══ DATA FOR THIS EXERCISE

Lemma s16_le_val v : - 2 ^ 15 ≤ v < 2 ^ 15 → s16 (le_val (le_bytes 2 v)) = v.
Proof.
  intros Hv. rewrite le_val_bytes. change (256 ^ Z.of_nat 2) with (2 ^ 16). unfold s16.
  rewrite Zplus_mod_idemp_l, Z.mod_small; lia.
Qed.
Lemma u32_le_val v : 0 ≤ v < 2 ^ 32 → le_val (le_bytes 4 v) = v.
Proof. intros Hv. rewrite le_val_bytes. apply Z.mod_small. exact Hv. Qed.

(** The fields of a stored inode. *)
Lemma sub_dinode d :
  length (di_addrs d) = 13%nat →
  sub (bytes_of_dinode d) 0 2 = le_bytes 2 (di_type d) ∧
  sub (bytes_of_dinode d) 2 2 = le_bytes 2 (di_major d) ∧
  sub (bytes_of_dinode d) 4 2 = le_bytes 2 (di_minor d) ∧
  sub (bytes_of_dinode d) 6 2 = le_bytes 2 (di_nlink d) ∧
  sub (bytes_of_dinode d) 8 4 = le_bytes 4 (di_size d) ∧
  (∀ k, 0 ≤ k < 13 → sub (bytes_of_dinode d) (12 + 4 * k) 4 = le_bytes 4 (nthZ 0 (di_addrs d) k)).
Proof.
  intros Hlen. unfold bytes_of_dinode.
  assert (∀ v b o n, Z.of_nat 2 ≤ o → sub (le_bytes 2 v ++ b) o n = sub b (o - 2) n) as H2.
  { intros. rewrite sub_app_r; rewrite le_bytes_length; done. }
  assert (∀ v b o n, Z.of_nat 4 ≤ o → sub (le_bytes 4 v ++ b) o n = sub b (o - 4) n) as H4.
  { intros. rewrite sub_app_r; rewrite le_bytes_length; done. }
  assert (∀ v b, sub (le_bytes 2 v ++ b) 0 2 = le_bytes 2 v) as H0.
  { intros. rewrite sub_app_l; [done|]. by rewrite le_bytes_length. }
  split_and!.
  - apply H0.
  - rewrite H2 by lia. apply H0.
  - rewrite !H2 by lia. apply H0.
  - rewrite !H2 by lia. apply H0.
  - rewrite !H2 by lia. rewrite sub_app_l; [done|]. by rewrite le_bytes_length.
  - intros k Hk. rewrite !H2, H4 by lia.
    replace (12 + 4 * k - 2 - 2 - 2 - 2 - 4) with (4 * k) by lia.
    apply sub_join_le_bytes. lia.
Qed.

Lemma fmap_nthZ_zrange {A} (d : A) l :
  (λ k, nthZ d l k) <$> zrange 0 (length l) = l.
Proof.
  apply list_eq. intros i. rewrite list_lookup_fmap.
  destruct (zrange 0 (length l) !! i) as [x|] eqn:E.
  - apply zrange_lookup in E as [Hi ->]. cbn [fmap option_fmap option_map].
    destruct (lookup_lt_is_Some_2 l i Hi) as [y Hy]. rewrite Hy. f_equal.
    apply nthZ_lookup; [lia|]. rewrite Z.add_0_l, Nat2Z.id. done.
  - apply lookup_ge_None in E. rewrite zrange_length in E. by rewrite lookup_ge_None_2.
Qed.

(** ** Bitmaps *)

Definition bytes_ok (data : list Z) : Prop := Forall (λ b, 0 ≤ b < 256) data.

Lemma bit_free_testbit data bi :
  0 ≤ bi → bit_free data bi = negb (Z.testbit (nthZ 0 data (bi / 8)) (bi mod 8)).
Proof.
  intros Hb. unfold bit_free, bit_mask. pose proof (Z.mod_pos_bound bi 8 ltac:(lia)) as Hm.
  rewrite Z.shiftl_1_l. set (x := nthZ 0 data (bi / 8)). set (k := bi mod 8) in *.
  assert (Z.land x (2 ^ k) = if Z.testbit x k then 2 ^ k else 0) as ->.
  { apply Z.bits_inj'. intros j Hj. rewrite Z.land_spec, Z.pow2_bits_eqb by lia.
    destruct (Z.eqb_spec k j) as [<-|Hne].
    - destruct (Z.testbit x k) eqn:E; [|by rewrite Z.bits_0]. by rewrite Z.pow2_bits_true by lia.
    - rewrite andb_false_r. destruct (Z.testbit x k); [|by rewrite Z.bits_0].
      by rewrite Z.pow2_bits_false. }
  destruct (Z.testbit x k); [|done]. apply Z.eqb_neq. pose proof (Z.pow_pos_nonneg 2 k). lia.
Qed.
(* ===== verification/FsInv.v ===== *)
(** * The file system as a map from inode numbers to files

    [fs_ok C F]: the blocks [C] hold the inodes and files of [F], no block belongs to two
    files, and the bitmap marks the blocks of the files as used. A write to one file
    ([wrote], FsWrite) is an update of [F] at one inode. *)

From S2P Require Import Prelude Machine State Spinlock KString Kalloc Vm Proc Sched Sleeplock Virtio VirtioProofs Bio BlockSpec Log LogOps LogSafe.
From S2P Require Import Uart Printf Console Fs FsData FsTx FsMap FsWrite.

Section fsinv.
Context (lg : log_state) (S : superblock) (d0 : Z).

(** Inode [j] on the blocks [C] is [d], a file with the bytes [bs]. *)
Record holds (C : Z → list Z) (j : Z) (d : dinode) (bs : list Z) : Prop := {
  ho_at : dinode_at S C j = d;
  ho_inum : 0 ≤ j < sb_ninodes S;
  ho_size : di_size d = Z.of_nat (length bs);
  ho_max : di_size d ≤ MAXFILE * BSIZE;
  ho_file : file_ok S d0 C (di_addrs d);
  ho_full : mapped C (di_addrs d) (di_size d);
  ho_bytes k x : bs !! k = Some x → fbyte C (di_addrs d) (Z.of_nat k) = x
}.

Definition apart (C : Z → list Z) (a a' : list Z) : Prop := ∀ b, owns C a b → ¬ owns C a' b.

Record fs_ok (C : Z → list Z) (F : gmap Z (dinode * list Z)) : Prop := {
  fk_disk : disk_ok lg S d0 C;
  fk_file j d bs : F !! j = Some (d, bs) → holds C j d bs;
  fk_apart j k d bs d' bs' : j ≠ k → F !! j = Some (d, bs) → F !! k = Some (d', bs') → apart C (di_addrs d) (di_addrs d')
}.

Lemma owns_used C a b : file_ok S d0 C a → owns C a b → d0 ≤ b < sb_size S ∧ is_free S C b = false.
Proof. intros F [Hz [->|(bn & Hbn & ->)]]; by apply F. Qed.

(** A file whose blocks are untouched. *)
Lemma untouched C C' a :
  disk_ok lg S d0 C → file_ok S d0 C a → (∀ b, owns C a b → C' b = C b) →
  (∀ b, 0 ≤ b < sb_size S → is_free S C b = false → is_free S C' b = false) →
  file_ok S d0 C' a ∧ (∀ bn, 0 ≤ bn < MAXFILE → fblock C' a bn = fblock C a bn) ∧
  ∀ o, 0 ≤ o < MAXFILE * BSIZE → fbyte C' a o = fbyte C a o.
Proof.
  intros K F Hkeep Hused. pose proof (g_pos _ _ _ C K) as Hd.
  assert (∀ bn, 0 ≤ bn < MAXFILE → fblock C' a bn = fblock C a bn) as Hsame.
  { intros bn Hbn. unfold fblock. destruct (bn <? NDIRECT); [done|]. destruct (Z.eqb_spec (indirect a) 0) as [|Hi]; [done|].
    rewrite Hkeep; [done|]. split; [done|by left]. }
  assert (∀ o, 0 ≤ o < MAXFILE * BSIZE → fbyte C' a o = fbyte C a o) as Hbyte.
  { apply fbyte_same; [done|]. intros bn Hbn Hz. apply Hkeep. split; [done|right; eauto]. }
  split_and!; [|done|done]. destruct F as [F1 F2 F3 F4 F5]. split; [done| | | |].
  - intros bn Hbn. rewrite Hsame by done. intros Hz. destruct (F2 bn Hbn Hz). split; [done|]. apply Hused; [lia|done].
  - intros b1 b2 H1 H2. rewrite !Hsame by done. by apply F3.
  - intros Hi. destruct (F4 Hi). split; [done|]. apply Hused; [lia|done].
  - intros bn Hbn. rewrite Hsame by done. by apply F5.
Qed.

Lemma untouched_owns C C' a b :
  (∀ bn, 0 ≤ bn < MAXFILE → fblock C' a bn = fblock C a bn) → owns C' a b ↔ owns C a b.
Proof.
  intros H. split; intros [Hz [->|(bn & Hbn & ->)]]; (split; [done|]); [by left| |by left|]; right; exists bn; (split; [done|]).
  - by apply H.
  - symmetry. by apply H.
Qed.

Lemma owns_nonzero C a : ¬ owns C a 0.
Proof. by intros [? _]. Qed.

(** The bytes of a file after a write. *)
Lemma splice_bytes w bs off bytes k x :
  0 ≤ off ≤ Z.of_nat (length bs) → (∀ k x, bs !! k = Some x → w (Z.of_nat k) = x) →
  splice bs off bytes !! k = Some x → over w off bytes (Z.of_nat k) = x.
Proof.
  intros Ho Hw. unfold splice, over. destruct (decide (k < Z.to_nat off)%nat) as [H1|H1].
  - rewrite lookup_app_l by (rewrite length_take; lia). rewrite lookup_take_lt by done. intros Hx.
    rewrite decide_False by lia. by apply Hw.
  - rewrite lookup_app_r by (rewrite length_take; lia). rewrite length_take, Nat.min_l by lia.
    destruct (decide (k < Z.to_nat off + length bytes)%nat) as [H2|H2].
    + rewrite lookup_app_l by lia. intros Hx. rewrite decide_True by lia. apply nthZ_lookup; [lia|].
      by replace (Z.to_nat (Z.of_nat k - off)) with (k - Z.to_nat off)%nat by lia.
    + rewrite lookup_app_r by lia. rewrite lookup_drop. intros Hx. rewrite decide_False by lia. apply Hw.
      rewrite <- Hx. f_equal. lia.
Qed.

Lemma splice_len bs off (bytes : list Z) :
  0 ≤ off ≤ Z.of_nat (length bs) → Z.of_nat (length (splice bs off bytes)) = Z.max (Z.of_nat (length bs)) (off + Z.of_nat (length bytes)).
Proof. intros Ho. unfold splice. rewrite !length_app, length_take, length_drop. lia. Qed.

(** The abstract write: bytes [bytes] at offset [off] of file [j], whose inode becomes [d]. *)
Definition put_file (j : Z) (d : dinode) (off : Z) (bytes : list Z) (F : gmap Z (dinode * list Z)) : gmap Z (dinode * list Z) :=
  match F !! j with Some (_, bs) => <[j := (d, splice bs off bytes)]> F | None => F end.

Lemma wrote_holds C i off bytes C' i' bs :
  wrote lg S d0 C i off bytes C' i' → holds C (i_inum i) (dinode_of i) bs → 0 ≤ off ≤ Z.of_nat (length bs) →
  off + Z.of_nat (length bytes) ≤ MAXFILE * BSIZE →
  holds C' (i_inum i) (dinode_of i') (splice bs off bytes).
Proof.
  intros W [Hat Hin Hsz Hmax Hf Hm Hby] Ho He. cbn [di_size di_addrs dinode_of] in *. split.
  - apply W.
  - done.
  - rewrite (wr_ino _ _ _ _ _ _ _ _ _ W). rewrite splice_len by done. cbn. lia.
  - rewrite (wr_ino _ _ _ _ _ _ _ _ _ W). cbn. lia.
  - apply W.
  - by apply (wr_full _ _ _ _ _ _ _ _ _ W).
  - intros k x Hx. cbn [di_addrs dinode_of].
    pose proof (lookup_lt_Some _ _ _ Hx) as Hk. pose proof (splice_len bs off bytes Ho).
    rewrite (wr_byte _ _ _ _ _ _ _ _ _ W) by lia. by eapply splice_bytes.
Qed.

Lemma wrote_untouched C i off bytes C' i' a :
  wrote lg S d0 C i off bytes C' i' → disk_ok lg S d0 C → file_ok S d0 C a → apart C a (i_addrs i) →
  file_ok S d0 C' a ∧ (∀ bn, 0 ≤ bn < MAXFILE → fblock C' a bn = fblock C a bn) ∧
  ∀ o, 0 ≤ o < MAXFILE * BSIZE → fbyte C' a o = fbyte C a o.
Proof.
  intros W K Hf Hap. apply untouched; [done|done| |apply (wr_used _ _ _ _ _ _ _ _ _ W)].
  intros b Hb. destruct (owns_used C _ b Hf Hb). apply (wr_keep _ _ _ _ _ _ _ _ _ W); [done|done|by apply Hap].
Qed.

Lemma wrote_owns C i off bytes C' i' a b :
  wrote lg S d0 C i off bytes C' i' → disk_ok lg S d0 C → file_ok S d0 C a → apart C a (i_addrs i) → owns C' a b → owns C a b.
Proof. intros W K Hf Hap. destruct (wrote_untouched _ _ _ _ _ _ _ W K Hf Hap) as (_ & H & _). apply (untouched_owns C C' a b H). Qed.

Lemma wrote_other C i off bytes C' i' bs j d bs' :
  wrote lg S d0 C i off bytes C' i' → disk_ok lg S d0 C → holds C (i_inum i) (dinode_of i) bs →
  holds C j d bs' → j ≠ i_inum i → apart C (di_addrs d) (i_addrs i) →
  holds C' j d bs' ∧ apart C' (di_addrs d) (i_addrs i').
Proof.
  intros W K Hi [Hat Hin Hsz Hmax Hf Hm Hby] Hj Hap. pose proof (g_pos _ _ _ C K) as Hd.
  destruct (wrote_untouched _ _ _ _ _ _ _ W K Hf Hap) as (F' & Hbl & Hbt). split.
  - split; [|done|done|done|done| |].
    + by rewrite (wr_inodes _ _ _ _ _ _ _ _ _ W).
    + intros bn H1 H2. rewrite Hbl; [by apply Hm|]. change BSIZE with 1024 in *. lia.
    + intros k x Hx. pose proof (lookup_lt_Some _ _ _ Hx). rewrite Hbt by lia. by apply Hby.
  - intros b Hb Hb'. apply (untouched_owns _ _ _ _ Hbl) in Hb. destruct (owns_used C _ b Hf Hb).
    apply (wr_own _ _ _ _ _ _ _ _ _ W) in Hb'; [|done..]. by apply (Hap b).
Qed.

Lemma apart_sym C a a' : apart C a a' → apart C a' a.
Proof. intros H b H1 H2. by apply (H b). Qed.

(** A write to one file is an update of the map at that file. *)
Lemma fs_ok_wrote C F i off bytes C' i' bs :
  fs_ok C F →
  F !! i_inum i = Some (dinode_of i, bs) → wrote lg S d0 C i off bytes C' i' →
  0 ≤ off ≤ Z.of_nat (length bs) → off + Z.of_nat (length bytes) ≤ MAXFILE * BSIZE →
  fs_ok C' (put_file (i_inum i) (dinode_of i') off bytes F).
Proof.
  intros [K Hf Ha] Hi W Ho He. unfold put_file. rewrite Hi. pose proof (Hf _ _ _ Hi) as Hhi.
  assert (∀ j d bs', j ≠ i_inum i → F !! j = Some (d, bs') → holds C' j d bs' ∧ apart C' (di_addrs d) (i_addrs i')) as Hoth.
  { intros j d bs' Hj HF. eapply wrote_other; [exact W|exact K|exact Hhi|by apply Hf|done|].
    by apply (Ha j (i_inum i) d bs' (dinode_of i) bs). }
  split; [apply W| |].
  - intros j d bs'. destruct (decide (j = i_inum i)) as [->|Hj].
    + rewrite lookup_insert_eq. intros [= <- <-]. eapply wrote_holds; [exact W|exact Hhi|done|done].
    + rewrite lookup_insert_ne by done. intros HF. by apply (Hoth j).
  - intros j k d bs1 d' bs2 Hjk Hj Hk. destruct (decide (j = i_inum i)) as [->|Hji].
    + rewrite lookup_insert_eq in Hj. injection Hj as <- <-. rewrite lookup_insert_ne in Hk by done.
      apply apart_sym. by apply (Hoth k d' bs2).
    + rewrite lookup_insert_ne in Hj by done. destruct (decide (k = i_inum i)) as [->|Hki].
      * rewrite lookup_insert_eq in Hk. injection Hk as <- <-. by apply (Hoth j d bs1).
      * rewrite lookup_insert_ne in Hk by done. destruct (Hoth j d bs1 Hji Hj) as [H1 _]. destruct (Hoth k d' bs2 Hki Hk) as [H2 _].
        pose proof (Hf _ _ _ Hj) as Hhj. pose proof (Hf _ _ _ Hk) as Hhk.
        intros b Hb1 Hb2. apply (Ha j k d bs1 d' bs2 Hjk Hj Hk b).
        -- eapply wrote_owns; [exact W|exact K|apply Hhj|exact (Ha _ _ _ _ _ _ Hji Hj Hi)|done].
        -- eapply wrote_owns; [exact W|exact K|apply Hhk|exact (Ha _ _ _ _ _ _ Hki Hk Hi)|done].
Qed.

(** Two contents that differ in the bitmap only, and agree on what it says. *)
Lemma holds_ext C C' j d bs :
  disk_ok lg S d0 C → (∀ b, 0 ≤ b < sb_size S → not_bitmap S b → C' b = C b) →
  (∀ b, 0 ≤ b < sb_size S → is_free S C' b = is_free S C b) → holds C j d bs →
  holds C' j d bs ∧ (∀ b, owns C' (di_addrs d) b ↔ owns C (di_addrs d) b).
Proof.
  intros K He Hf [Hat Hin Hsz Hmax F Hm Hby]. pose proof (g_pos _ _ _ C K) as Hd. pose proof (g_size _ _ _ (do_geom _ _ _ _ K)) as Hs.
  destruct (untouched C C' (di_addrs d) K F) as (F' & Hbl & Hbt).
  { intros b Hb. destruct (owns_used C _ b F Hb). apply He; [lia|]. eapply data_not_bitmap; [exact K|lia]. }
  { intros b Hb. by rewrite Hf. }
  split; [|intros b; by apply untouched_owns]. split; [|done|done|done|done| |].
  - rewrite <- Hat. unfold dinode_at. f_equal. destruct (iblock_meta lg S d0 C j K Hin) as (_ & Hlt & Hnb).
    pose proof (g_inode _ _ _ (do_geom _ _ _ _ K) j Hin). pose proof (g_log _ _ _ (do_geom _ _ _ _ K)).
    pose proof (g_low _ _ _ (do_geom _ _ _ _ K)). apply He; [lia|done].
  - intros bn H1 H2. rewrite Hbl; [by apply Hm|]. change BSIZE with 1024 in *. lia.
  - intros k x Hx. pose proof (lookup_lt_Some _ _ _ Hx). rewrite Hbt by lia. by apply Hby.
Qed.

Lemma fs_ok_ext C C' F :
  fs_ok C F → (∀ b, 0 ≤ b < sb_size S → not_bitmap S b → C' b = C b) →
  (∀ b, 0 ≤ b < sb_size S → is_free S C' b = is_free S C b) → (∀ b, length (C' b) = Z.to_nat BSIZE) → fs_ok C' F.
Proof.
  intros [K Hh Ha] He Hf Hl. split.
  - pose proof (g_size _ _ _ (do_geom _ _ _ _ K)) as Hs. destruct (K) as [K1 K2 K3 _]. split; [done|done| |done].
    intros b Hb. rewrite Hf by lia. by apply K3.
  - intros j d bs HF. by eapply (holds_ext C C' j d bs K He Hf), Hh.
  - intros j k d bs d' bs' Hjk Hj Hk b Hb Hb'. apply (Ha j k d bs d' bs' Hjk Hj Hk b).
    + by apply (holds_ext C C' j d bs K He Hf (Hh _ _ _ Hj)).
    + by apply (holds_ext C C' k d' bs' K He Hf (Hh _ _ _ Hk)).
Qed.

(** A new inode on disk: a file is created or its inode changed. *)
Lemma fs_ok_updated C F i bs :
  fs_ok C F → inode_fits S i → file_ok S d0 C (i_addrs i) → mapped C (i_addrs i) (i_size i) →
  i_size i = Z.of_nat (length bs) → (∀ k x, bs !! k = Some x → fbyte C (i_addrs i) (Z.of_nat k) = x) →
  (∀ j d bs', j ≠ i_inum i → F !! j = Some (d, bs') → apart C (di_addrs d) (i_addrs i)) →
  fs_ok (updated S C i) (<[i_inum i := (dinode_of i, bs)]> F).
Proof.
  intros [K Hh Ha] Hfits Hf Hm Hsz Hby Hap.
  destruct (updated_ok lg S d0 C (i_addrs i) i K Hf eq_refl Hfits) as (K' & F' & B' & U' & S' & I').
  destruct (iblock_meta lg S d0 C (i_inum i) K (if_inum _ _ Hfits)) as (_ & Hlt & Hnb).
  assert (∀ b, d0 ≤ b → updated S C i b = C b) as Hkeep by (intros b Hb; unfold updated; rewrite upd_ne; [done|lia]).
  assert (∀ a, file_ok S d0 C a → file_ok S d0 (updated S C i) a ∧
    (∀ bn, 0 ≤ bn < MAXFILE → fblock (updated S C i) a bn = fblock C a bn) ∧
    ∀ o, 0 ≤ o < MAXFILE * BSIZE → fbyte (updated S C i) a o = fbyte C a o) as Hun.
  { intros a Hfa. apply untouched; [done|done| |].
    - intros b Hb. apply Hkeep. destruct (owns_used C a b Hfa Hb). lia.
    - intros b Hb. by rewrite U'. }
  assert (∀ a b, file_ok S d0 C a → owns (updated S C i) a b ↔ owns C a b) as Hown.
  { intros a b Hfa. exact (untouched_owns C _ a b (proj1 (proj2 (Hun a Hfa)))). }
  split; [done| |].
  - intros j d bs'. destruct (decide (j = i_inum i)) as [->|Hj].
    + rewrite lookup_insert_eq. intros [= <- <-]. destruct (Hun _ Hf) as (_ & Hbl & Hbt).
      split; cbn [di_size di_addrs dinode_of]; [done|apply Hfits|done|apply Hfits|done| |].
      * pose proof (if_size _ _ Hfits). intros bn H1 H2. rewrite Hbl; [by apply Hm|]. change BSIZE with 1024 in *. lia.
      * pose proof (if_size _ _ Hfits). intros k x Hx. pose proof (lookup_lt_Some _ _ _ Hx). rewrite Hbt by lia. by apply Hby.
    + rewrite lookup_insert_ne by done. intros HF. destruct (Hh _ _ _ HF) as [Hat Hin Hsz' Hmax Hf' Hm' Hby'].
      destruct (Hun _ Hf') as (Hf2 & Hbl & Hbt). split; [|done|done|done|done| |].
      * by rewrite I'.
      * intros bn H1 H2. rewrite Hbl; [by apply Hm'|]. change BSIZE with 1024 in *. lia.
      * intros k x Hx. pose proof (lookup_lt_Some _ _ _ Hx). rewrite Hbt by lia. by apply Hby'.
  - assert (∀ j d bs', j ≠ i_inum i → F !! j = Some (d, bs') → apart (updated S C i) (di_addrs d) (i_addrs i)) as Hap'.
    { intros j d bs' Hj HF b. rewrite !Hown by (done || by apply (Hh _ _ _ HF)). by apply (Hap j d bs'). }
    intros j k d bs1 d' bs2 Hjk. destruct (decide (j = i_inum i)) as [->|Hji].
    + rewrite lookup_insert_eq, lookup_insert_ne by done. intros [= <- <-] HF. apply apart_sym. by apply (Hap' k d' bs2).
    + rewrite lookup_insert_ne by done. intros HF. destruct (decide (k = i_inum i)) as [->|Hki].
      * rewrite lookup_insert_eq. intros [= <- <-]. by apply (Hap' j d bs1).
      * rewrite lookup_insert_ne by done. intros HF2 b. rewrite !Hown by (by apply (Hh _ _ _ HF) || by apply (Hh _ _ _ HF2)).
        by apply (Ha j k d bs1 d' bs2).
Qed.

(** The inode of [holds], as the kernel has it in memory. *)
Definition inode_of (j : Z) (d : dinode) : inode :=
  Mk_inode ROOTDEV j 1 1 (di_type d) (di_major d) (di_minor d) (di_nlink d) (di_size d) (di_addrs d).

Lemma short_range d o : - 2 ^ 15 ≤ short_at d o < 2 ^ 15.
Proof. unfold short_at, s16. pose proof (Z.mod_pos_bound (le_val (sub d o 2) + 2 ^ 15) (2 ^ 16) ltac:(done)). lia. Qed.

Lemma holds_fits C j d bs : holds C j d bs → inode_fits S (inode_of j d) ∧ dinode_of (inode_of j d) = d.
Proof.
  intros H. split; [|by destruct d]. pose proof (ho_size _ _ _ _ H). pose proof (ho_max _ _ _ _ H).
  split; cbn; [apply H| | | | |lia]; rewrite <- (ho_at _ _ _ _ H); apply short_range.
Qed.
End fsinv.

════

▶ **WHAT NEEDS TO BE DONE**
Look above for the line with "Lemma splice_bytes w" and the line with "lia. apply nthZ_lookup; [lia|]."; transcribe both and all lines in between, exactly, and nothing else.

▶ **RESULT OF THIS EXERCISE**
Lemma splice_bytes w bs off bytes k x :
  0 ≤ off ≤ Z.of_nat (length bs) → (∀ k x, bs !! k = Some x → w (Z.of_nat k) = x) →
  splice bs off bytes !! k = Some x → over w off bytes (Z.of_nat k) = x.
Proof.
  intros Ho Hw. unfold splice, over. destruct (decide (k < Z.to_nat off)%nat) as [H1|H1].
  - rewrite lookup_app_l by (rewrite length_take; lia). rewrite lookup_take_lt by done. intros Hx.
    rewrite decide_False by lia. by apply Hw.
  - rewrite lookup_app_r by (rewrite length_take; lia). rewrite length_take, Nat.min_l by lia.
    destruct (decide (k < Z.to_nat off + length bytes)%nat) as [H2|H2].
    + rewrite lookup_app_l by lia. intros Hx. rewrite decide_True by lia. apply nthZ_lookup; [lia|].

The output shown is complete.